Stored data entries –
#####

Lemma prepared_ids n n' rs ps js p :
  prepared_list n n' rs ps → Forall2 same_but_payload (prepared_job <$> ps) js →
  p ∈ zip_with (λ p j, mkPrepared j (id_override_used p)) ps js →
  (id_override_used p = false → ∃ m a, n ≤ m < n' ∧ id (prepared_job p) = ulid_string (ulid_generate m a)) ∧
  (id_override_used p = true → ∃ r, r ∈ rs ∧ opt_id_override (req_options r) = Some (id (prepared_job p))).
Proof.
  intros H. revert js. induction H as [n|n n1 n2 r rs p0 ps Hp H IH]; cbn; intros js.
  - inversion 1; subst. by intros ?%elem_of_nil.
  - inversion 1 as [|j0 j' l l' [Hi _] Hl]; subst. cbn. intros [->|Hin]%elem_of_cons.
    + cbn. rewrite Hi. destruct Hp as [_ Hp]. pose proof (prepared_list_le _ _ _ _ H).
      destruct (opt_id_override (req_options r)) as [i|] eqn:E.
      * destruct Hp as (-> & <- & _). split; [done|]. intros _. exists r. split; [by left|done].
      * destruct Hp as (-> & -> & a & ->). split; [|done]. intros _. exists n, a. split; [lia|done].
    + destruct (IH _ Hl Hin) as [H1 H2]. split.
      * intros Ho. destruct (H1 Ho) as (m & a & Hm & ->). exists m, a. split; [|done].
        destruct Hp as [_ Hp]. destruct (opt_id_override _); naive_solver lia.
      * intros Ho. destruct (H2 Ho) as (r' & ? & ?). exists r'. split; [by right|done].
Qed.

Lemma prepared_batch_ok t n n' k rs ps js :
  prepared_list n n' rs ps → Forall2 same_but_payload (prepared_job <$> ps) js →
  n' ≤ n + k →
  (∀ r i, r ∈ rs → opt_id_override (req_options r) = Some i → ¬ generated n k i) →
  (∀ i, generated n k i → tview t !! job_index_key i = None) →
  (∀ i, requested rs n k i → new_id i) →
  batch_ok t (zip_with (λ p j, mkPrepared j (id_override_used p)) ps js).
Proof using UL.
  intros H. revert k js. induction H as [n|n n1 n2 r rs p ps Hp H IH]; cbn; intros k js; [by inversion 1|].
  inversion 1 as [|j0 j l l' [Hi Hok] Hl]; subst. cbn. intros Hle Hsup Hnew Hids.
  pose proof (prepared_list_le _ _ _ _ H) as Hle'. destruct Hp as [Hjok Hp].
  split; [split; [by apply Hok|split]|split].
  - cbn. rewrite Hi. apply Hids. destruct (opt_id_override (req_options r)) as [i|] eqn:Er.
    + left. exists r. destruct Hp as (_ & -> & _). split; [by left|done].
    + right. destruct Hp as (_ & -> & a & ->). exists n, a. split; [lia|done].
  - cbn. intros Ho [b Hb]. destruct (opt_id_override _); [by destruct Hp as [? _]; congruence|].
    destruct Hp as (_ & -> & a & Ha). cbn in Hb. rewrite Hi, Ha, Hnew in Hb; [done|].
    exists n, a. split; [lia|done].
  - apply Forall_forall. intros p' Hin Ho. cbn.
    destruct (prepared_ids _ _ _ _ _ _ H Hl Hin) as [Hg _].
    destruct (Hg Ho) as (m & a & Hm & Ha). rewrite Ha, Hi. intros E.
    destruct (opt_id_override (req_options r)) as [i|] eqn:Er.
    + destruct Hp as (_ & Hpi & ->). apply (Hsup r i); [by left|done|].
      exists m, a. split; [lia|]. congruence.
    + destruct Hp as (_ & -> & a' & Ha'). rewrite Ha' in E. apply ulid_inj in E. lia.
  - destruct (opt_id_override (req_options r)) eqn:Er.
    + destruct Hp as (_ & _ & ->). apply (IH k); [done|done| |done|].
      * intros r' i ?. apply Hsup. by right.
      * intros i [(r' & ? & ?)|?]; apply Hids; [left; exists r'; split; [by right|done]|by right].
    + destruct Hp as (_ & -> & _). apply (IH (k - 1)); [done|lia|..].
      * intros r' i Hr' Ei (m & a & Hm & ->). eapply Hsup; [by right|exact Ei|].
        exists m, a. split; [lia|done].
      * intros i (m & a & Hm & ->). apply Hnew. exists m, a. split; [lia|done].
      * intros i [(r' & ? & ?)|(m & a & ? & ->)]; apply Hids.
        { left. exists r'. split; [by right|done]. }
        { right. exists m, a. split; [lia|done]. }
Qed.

#####

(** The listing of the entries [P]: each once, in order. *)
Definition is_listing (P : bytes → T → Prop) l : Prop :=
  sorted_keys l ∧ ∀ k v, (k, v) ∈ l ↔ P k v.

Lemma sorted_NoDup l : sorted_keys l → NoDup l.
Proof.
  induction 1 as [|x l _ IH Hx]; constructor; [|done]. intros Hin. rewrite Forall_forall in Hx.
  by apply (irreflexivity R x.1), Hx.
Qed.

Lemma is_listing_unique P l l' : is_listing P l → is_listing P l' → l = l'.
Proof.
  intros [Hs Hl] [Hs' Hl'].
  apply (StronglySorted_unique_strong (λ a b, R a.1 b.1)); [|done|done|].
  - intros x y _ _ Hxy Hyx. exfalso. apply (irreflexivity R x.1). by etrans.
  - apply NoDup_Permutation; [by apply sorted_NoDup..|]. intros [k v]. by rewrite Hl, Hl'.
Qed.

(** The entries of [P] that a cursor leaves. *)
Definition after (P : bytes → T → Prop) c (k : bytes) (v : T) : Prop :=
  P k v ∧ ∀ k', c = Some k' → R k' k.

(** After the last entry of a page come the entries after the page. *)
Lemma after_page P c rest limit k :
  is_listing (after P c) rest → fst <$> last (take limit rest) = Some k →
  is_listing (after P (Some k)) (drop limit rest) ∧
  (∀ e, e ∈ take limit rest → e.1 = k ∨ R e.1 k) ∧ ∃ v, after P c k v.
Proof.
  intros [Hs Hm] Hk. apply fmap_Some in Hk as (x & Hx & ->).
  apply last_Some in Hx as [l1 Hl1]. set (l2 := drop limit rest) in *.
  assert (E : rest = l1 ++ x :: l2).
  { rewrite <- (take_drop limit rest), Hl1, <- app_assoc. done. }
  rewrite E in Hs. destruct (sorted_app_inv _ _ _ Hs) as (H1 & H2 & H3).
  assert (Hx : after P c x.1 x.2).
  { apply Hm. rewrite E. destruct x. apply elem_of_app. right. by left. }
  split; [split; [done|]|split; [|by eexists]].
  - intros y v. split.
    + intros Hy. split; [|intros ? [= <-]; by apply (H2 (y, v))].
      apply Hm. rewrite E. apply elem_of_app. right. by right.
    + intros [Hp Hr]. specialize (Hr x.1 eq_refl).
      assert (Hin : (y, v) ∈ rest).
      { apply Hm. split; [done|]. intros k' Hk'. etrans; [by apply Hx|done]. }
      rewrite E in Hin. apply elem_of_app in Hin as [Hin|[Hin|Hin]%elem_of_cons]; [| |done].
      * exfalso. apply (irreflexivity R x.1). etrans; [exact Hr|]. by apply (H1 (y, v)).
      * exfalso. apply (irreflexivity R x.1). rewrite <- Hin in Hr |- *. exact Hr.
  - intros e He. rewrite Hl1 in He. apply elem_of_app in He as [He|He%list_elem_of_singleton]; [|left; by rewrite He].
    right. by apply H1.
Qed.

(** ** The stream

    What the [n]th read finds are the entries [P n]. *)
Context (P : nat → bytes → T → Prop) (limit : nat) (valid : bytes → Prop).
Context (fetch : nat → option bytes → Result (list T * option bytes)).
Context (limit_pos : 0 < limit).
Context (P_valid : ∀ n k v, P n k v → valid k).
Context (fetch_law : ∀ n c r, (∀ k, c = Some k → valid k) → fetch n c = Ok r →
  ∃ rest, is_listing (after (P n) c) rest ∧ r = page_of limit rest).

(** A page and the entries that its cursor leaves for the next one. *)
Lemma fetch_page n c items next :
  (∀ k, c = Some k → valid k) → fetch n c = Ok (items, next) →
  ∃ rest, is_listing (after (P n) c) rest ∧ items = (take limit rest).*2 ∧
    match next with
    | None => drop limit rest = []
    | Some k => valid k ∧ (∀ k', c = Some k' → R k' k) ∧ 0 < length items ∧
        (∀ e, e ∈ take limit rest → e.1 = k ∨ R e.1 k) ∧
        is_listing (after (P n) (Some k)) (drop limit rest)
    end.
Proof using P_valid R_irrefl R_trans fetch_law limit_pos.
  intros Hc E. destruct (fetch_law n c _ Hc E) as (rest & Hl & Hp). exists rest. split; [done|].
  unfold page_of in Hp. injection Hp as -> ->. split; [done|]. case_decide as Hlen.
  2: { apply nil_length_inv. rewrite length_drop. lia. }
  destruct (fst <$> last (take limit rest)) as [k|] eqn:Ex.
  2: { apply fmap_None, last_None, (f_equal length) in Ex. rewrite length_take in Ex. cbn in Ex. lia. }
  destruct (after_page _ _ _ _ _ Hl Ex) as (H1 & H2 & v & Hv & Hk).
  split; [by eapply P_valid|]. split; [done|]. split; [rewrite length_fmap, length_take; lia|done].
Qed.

#####

Activity –
From the entries above, return exactly the line containing "after P c k v.", the line containing "assert (E : rest = l1 ++ x :: l2).", and all lines between, and nothing else.

Solution –
  (∀ e, e ∈ take limit rest → e.1 = k ∨ R e.1 k) ∧ ∃ v, after P c k v.
Proof.
  intros [Hs Hm] Hk. apply fmap_Some in Hk as (x & Hx & ->).
  apply last_Some in Hx as [l1 Hl1]. set (l2 := drop limit rest) in *.
  assert (E : rest = l1 ++ x :: l2).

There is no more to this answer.